━━━ INPUT RECORDS ━━━
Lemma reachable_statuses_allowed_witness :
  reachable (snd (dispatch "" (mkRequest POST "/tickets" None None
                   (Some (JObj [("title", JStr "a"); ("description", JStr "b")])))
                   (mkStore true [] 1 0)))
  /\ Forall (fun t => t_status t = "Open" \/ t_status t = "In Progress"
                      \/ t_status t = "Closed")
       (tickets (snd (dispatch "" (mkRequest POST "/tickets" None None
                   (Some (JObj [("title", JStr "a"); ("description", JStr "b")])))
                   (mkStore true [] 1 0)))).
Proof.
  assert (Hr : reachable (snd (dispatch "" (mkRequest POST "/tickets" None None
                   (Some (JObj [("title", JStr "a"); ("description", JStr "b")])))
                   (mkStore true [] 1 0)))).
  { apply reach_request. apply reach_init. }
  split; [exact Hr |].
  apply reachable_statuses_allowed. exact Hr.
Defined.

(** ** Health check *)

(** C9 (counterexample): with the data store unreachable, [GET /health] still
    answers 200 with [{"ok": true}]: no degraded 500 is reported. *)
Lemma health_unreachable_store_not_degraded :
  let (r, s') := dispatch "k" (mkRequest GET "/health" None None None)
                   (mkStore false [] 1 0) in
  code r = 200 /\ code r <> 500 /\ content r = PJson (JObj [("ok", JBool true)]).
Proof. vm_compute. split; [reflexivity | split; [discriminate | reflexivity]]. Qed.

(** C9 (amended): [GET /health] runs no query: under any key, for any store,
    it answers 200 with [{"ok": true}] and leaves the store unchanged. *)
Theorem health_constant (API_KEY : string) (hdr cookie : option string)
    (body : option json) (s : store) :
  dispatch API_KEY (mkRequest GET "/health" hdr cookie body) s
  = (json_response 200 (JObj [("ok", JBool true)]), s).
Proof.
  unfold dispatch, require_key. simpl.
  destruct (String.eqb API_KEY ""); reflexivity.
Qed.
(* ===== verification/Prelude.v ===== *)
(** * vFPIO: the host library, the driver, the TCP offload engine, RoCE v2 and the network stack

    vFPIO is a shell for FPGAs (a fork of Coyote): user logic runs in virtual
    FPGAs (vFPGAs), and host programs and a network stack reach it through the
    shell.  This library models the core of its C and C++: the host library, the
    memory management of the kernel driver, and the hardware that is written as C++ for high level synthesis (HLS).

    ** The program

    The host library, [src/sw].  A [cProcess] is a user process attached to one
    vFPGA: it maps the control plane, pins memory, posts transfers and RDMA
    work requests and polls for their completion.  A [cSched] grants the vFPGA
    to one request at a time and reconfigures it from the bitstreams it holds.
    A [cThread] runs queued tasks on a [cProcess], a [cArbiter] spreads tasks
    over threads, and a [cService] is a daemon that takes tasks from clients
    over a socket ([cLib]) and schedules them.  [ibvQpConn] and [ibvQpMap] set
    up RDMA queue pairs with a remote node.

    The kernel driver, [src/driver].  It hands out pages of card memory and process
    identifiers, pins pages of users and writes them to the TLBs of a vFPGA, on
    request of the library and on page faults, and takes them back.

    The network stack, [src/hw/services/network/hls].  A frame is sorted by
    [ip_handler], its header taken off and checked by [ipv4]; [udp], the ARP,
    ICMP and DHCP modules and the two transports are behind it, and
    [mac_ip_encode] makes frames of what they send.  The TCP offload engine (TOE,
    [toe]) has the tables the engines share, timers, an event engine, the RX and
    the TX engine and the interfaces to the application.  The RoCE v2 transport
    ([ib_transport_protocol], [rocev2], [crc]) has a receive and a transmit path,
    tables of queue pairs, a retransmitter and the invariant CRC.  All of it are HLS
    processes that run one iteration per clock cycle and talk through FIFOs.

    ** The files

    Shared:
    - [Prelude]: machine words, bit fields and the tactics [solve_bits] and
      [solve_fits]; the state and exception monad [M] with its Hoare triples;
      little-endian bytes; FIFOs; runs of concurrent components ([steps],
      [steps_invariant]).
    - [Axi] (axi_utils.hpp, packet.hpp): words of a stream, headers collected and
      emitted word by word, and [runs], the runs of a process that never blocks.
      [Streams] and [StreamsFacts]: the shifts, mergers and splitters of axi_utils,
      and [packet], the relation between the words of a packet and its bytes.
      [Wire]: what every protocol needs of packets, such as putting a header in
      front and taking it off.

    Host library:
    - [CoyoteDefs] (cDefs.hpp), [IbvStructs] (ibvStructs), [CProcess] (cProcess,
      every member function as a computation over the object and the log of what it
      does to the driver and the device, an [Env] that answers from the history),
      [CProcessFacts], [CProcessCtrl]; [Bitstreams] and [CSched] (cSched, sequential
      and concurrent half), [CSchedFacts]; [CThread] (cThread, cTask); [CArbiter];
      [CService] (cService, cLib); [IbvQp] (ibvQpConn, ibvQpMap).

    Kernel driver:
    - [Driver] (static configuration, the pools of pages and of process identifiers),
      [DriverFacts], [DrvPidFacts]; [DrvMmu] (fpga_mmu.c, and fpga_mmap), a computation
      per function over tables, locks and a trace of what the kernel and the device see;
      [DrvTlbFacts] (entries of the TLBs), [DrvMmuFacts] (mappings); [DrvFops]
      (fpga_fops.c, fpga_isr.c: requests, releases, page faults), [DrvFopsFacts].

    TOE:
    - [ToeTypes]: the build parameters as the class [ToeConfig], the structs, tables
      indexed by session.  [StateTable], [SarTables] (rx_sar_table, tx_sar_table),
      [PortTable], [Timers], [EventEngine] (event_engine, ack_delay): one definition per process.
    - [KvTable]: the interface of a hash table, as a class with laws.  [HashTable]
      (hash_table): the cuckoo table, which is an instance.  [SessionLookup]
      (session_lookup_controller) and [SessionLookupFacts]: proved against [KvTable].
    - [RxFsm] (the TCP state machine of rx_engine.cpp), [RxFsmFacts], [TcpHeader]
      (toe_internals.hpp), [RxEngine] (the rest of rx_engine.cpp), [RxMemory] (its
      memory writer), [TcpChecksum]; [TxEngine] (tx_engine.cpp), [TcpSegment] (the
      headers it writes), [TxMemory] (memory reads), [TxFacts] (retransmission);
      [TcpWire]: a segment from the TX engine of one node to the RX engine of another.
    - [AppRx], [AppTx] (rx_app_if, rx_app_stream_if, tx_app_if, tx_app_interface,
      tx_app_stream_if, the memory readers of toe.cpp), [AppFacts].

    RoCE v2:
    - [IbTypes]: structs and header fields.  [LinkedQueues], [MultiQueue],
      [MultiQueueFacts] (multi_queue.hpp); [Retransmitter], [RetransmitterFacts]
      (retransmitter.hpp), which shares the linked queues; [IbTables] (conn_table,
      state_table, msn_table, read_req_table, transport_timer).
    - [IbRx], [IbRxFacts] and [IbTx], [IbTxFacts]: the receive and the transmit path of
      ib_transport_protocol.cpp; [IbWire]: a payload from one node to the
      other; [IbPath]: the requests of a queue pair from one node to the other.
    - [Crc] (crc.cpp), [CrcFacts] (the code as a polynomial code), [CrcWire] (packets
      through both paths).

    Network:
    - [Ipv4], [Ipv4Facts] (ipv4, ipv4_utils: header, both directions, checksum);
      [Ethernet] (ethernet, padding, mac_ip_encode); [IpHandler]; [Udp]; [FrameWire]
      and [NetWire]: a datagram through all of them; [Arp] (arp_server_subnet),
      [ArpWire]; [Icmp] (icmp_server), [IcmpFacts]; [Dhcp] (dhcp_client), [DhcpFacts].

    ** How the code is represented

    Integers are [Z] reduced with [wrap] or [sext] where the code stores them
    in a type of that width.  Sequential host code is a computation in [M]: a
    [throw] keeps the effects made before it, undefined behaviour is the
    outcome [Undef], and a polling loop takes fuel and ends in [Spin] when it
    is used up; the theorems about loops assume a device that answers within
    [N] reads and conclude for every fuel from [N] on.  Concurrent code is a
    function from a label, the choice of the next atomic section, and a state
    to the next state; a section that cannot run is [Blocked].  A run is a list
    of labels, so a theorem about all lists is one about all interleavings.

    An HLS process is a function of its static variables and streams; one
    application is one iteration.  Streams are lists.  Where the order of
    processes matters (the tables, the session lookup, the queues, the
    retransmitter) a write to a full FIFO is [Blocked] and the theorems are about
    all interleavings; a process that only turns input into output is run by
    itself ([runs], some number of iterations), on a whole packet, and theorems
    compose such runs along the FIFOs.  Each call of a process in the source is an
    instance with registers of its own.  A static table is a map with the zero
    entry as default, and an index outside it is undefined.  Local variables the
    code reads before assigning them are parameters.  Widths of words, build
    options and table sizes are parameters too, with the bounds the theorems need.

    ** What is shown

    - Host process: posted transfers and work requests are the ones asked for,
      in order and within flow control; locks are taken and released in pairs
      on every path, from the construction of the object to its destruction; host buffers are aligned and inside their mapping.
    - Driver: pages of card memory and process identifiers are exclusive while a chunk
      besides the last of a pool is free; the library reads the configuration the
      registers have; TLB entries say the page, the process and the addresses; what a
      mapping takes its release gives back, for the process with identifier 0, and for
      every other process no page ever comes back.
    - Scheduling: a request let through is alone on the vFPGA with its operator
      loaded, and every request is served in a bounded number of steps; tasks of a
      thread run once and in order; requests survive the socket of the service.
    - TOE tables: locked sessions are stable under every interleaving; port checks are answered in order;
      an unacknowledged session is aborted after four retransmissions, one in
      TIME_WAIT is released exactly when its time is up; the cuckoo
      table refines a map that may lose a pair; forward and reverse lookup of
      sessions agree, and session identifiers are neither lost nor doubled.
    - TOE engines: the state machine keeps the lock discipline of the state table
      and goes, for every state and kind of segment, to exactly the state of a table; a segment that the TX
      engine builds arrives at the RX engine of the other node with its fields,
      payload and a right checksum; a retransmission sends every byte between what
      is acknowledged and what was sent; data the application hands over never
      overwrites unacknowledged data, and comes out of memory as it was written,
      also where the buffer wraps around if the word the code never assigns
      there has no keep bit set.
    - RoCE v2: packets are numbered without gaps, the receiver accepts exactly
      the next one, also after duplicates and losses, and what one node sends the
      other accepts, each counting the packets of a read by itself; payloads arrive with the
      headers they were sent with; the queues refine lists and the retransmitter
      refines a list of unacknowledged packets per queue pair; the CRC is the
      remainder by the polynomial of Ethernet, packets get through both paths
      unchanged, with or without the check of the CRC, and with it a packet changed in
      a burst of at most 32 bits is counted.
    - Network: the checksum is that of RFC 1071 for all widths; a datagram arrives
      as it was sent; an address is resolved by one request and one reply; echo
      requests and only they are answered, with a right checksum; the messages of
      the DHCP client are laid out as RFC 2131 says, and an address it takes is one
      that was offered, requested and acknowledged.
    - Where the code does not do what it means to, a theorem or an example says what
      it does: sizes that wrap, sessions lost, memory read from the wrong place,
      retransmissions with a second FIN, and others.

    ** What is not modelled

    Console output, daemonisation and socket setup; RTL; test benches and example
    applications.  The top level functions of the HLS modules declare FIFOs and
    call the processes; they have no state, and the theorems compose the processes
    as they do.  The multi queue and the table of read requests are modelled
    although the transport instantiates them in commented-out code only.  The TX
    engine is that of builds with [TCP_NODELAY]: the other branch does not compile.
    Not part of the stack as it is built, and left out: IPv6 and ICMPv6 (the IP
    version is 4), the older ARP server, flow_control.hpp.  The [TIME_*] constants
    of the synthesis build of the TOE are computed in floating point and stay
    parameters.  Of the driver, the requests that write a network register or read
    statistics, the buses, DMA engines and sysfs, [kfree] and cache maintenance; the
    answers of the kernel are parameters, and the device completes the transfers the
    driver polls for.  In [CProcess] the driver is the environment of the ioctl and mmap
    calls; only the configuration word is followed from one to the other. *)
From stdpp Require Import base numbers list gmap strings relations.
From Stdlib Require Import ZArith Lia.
━━━
**ASSIGNED TASK**
Read through the entries, then copy every line where the string "refines" is found.

**TASK RESPONSE**
      table refines a map that may lose a pair; forward and reverse lookup of
      refines a list of unacknowledged packets per queue pair; the CRC is the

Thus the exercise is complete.